⟨

(** X8. Once the workflow was fetched, every error that
    [updateWorkflowSafely] throws is an [N8nApiError]: an error of
    another kind, thrown by the mutation or by the API when the update is
    sent, is rethrown as one whose message starts with "Failed to update
    workflow: ". *)
Theorem updateWorkflowSafely_throws_api_errors
    (workflowUpdater : Workflow → error + Workflow) (validate : bool)
    (world : World R Workflow) (current : Workflow) (e : error) :
  api_getWorkflow api workflowId (remote world) = inr current →
  (updateWorkflowSafely api workflowId workflowUpdater validate world).1
  = inl e →
  (∃ message, e = N8nApiError message)
  ∧ (∀ text, workflowUpdater current = inl (OtherError text) →
             e = N8nApiError ("Failed to update workflow: " +:+ text)).
Proof.
  intros Hget.
  assert (∀ e', ∃ message, rethrown e' = N8nApiError message) as Hre.
  { intros [m|t]; by eexists. }
  destruct (workflowUpdater current) as [e'|mutated] eqn:Hupd.
  { rewrite (updateWorkflowSafely_updater_throws _ _ _ current e') by done.
    cbn. intros [= <-]. split; [apply Hre|]. by intros text [= ->]. }
  destruct (decide (validate = true
                    ∧ isValid (validateWorkflowIntegrity mutated) = false))
    as [[-> Hinvalid]|Hok].
  { rewrite (updateWorkflowSafely_invalid _ _ current mutated) by done.
    cbn. intros [= <-]. split; [by eexists|done]. }
  assert (validate = true →
          isValid (validateWorkflowIntegrity mutated) = true) as Hvalid.
  { intros ->.
    destruct (isValid (validateWorkflowIntegrity mutated)); [done|].
    exfalso. by apply Hok. }
  rewrite (updateWorkflowSafely_writes _ _ _ current mutated) by done.
  cbn [fst].
  destruct (api_updateWorkflow api workflowId
              (cleanWorkflowForUpdate mutated) (remote world)).1
    as [e'|updated]; [|done].
  intros [= <-]. split; [apply Hre|done].
Qed.

End safe_update_runs.

(** ** updateNodeInWorkflow and the tools built on it *)

Section update_node.
Import WorkflowUtils.

Lemma find_lookup {A} (P : A → Prop) `{∀ x, Decision (P x)} (l : list A)
    i x :
  list_find P l = Some (i, x) → l !! i = Some x ∧ P x.
Proof. intros (? & ? & _)%list_find_Some. done. Qed.

Lemma findNodeById_find w nodeId index node :
  list_find (λ n, node_id n = nodeId) (nodes w) = Some (index, node) →
  findNodeById w nodeId = Some node.
Proof. intros H. unfold findNodeById. by rewrite H. Qed.

Lemma updateNode_found w nodeId updates index node :
  list_find (λ n, node_id n = nodeId) (nodes w) = Some (index, node) →
  updateNodeInWorkflow w nodeId updates
  = (Some (assign node updates),
     set_nodes w (<[index := assign node updates]> (nodes w))).
Proof. intros H. unfold updateNodeInWorkflow. by rewrite H. Qed.

Lemma map_insert {A B} (f : A → B) (l : list A) i x :
  map f (<[i := x]> l) = <[i := f x]> (map f l).
Proof.
  revert i. induction l as [|y l IH]; intros [|i]; simpl; try done.
  by rewrite IH.
Qed.

Lemma map_lookup {A B} (f : A → B) (l : list A) i :
  map f l !! i = f <$> l !! i.
Proof.
  revert i. induction l as [|y l IH]; intros [|i]; simpl; try done.
Qed.

(** An update that sets neither the id nor the name leaves the ids and
    the names of the nodes as they are. *)
Lemma assign_keeps_ids w index node updates :
  nodes w !! index = Some node → p_id updates = None →
  idsOf (set_nodes w (<[index := assign node updates]> (nodes w)))
  = idsOf w.
Proof.
  intros Hlook Hid. unfold idsOf. cbn [nodes set_nodes].
  rewrite map_insert. apply list_insert_id.
  rewrite map_lookup, Hlook. cbn. by rewrite Hid.
Qed.

Lemma assign_keeps_names w index node updates :
  nodes w !! index = Some node → p_name updates = None →
  namesOf (set_nodes w (<[index := assign node updates]> (nodes w)))
  = namesOf w.
Proof.
  intros Hlook Hname. unfold namesOf. cbn [nodes set_nodes].
  rewrite map_insert. apply list_insert_id.
  rewrite map_lookup, Hlook. cbn. by rewrite Hname.
Qed.

Lemma updateNode_keeps_wellFormed w nodeId updates :
  p_id updates = None → p_name updates = None →
  wellFormed w →
  wellFormed (updateNodeInWorkflow w nodeId updates).2.
Proof.
  intros Hid Hname Hwf. unfold updateNodeInWorkflow.
  destruct (list_find _ _) as [[index node]|] eqn:Hfind; [|done].
  apply find_lookup in Hfind as [Hlook _]. cbn [snd].
  unfold wellFormed.
  rewrite (assign_keeps_ids w index node) by done.
  rewrite (assign_keeps_names w index node) by done.
  exact Hwf.
Qed.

⟩

▶ _Exercise directions_
Find how many lines in the data above include the string "split", and give that number alone.

▶ _Written solution_
3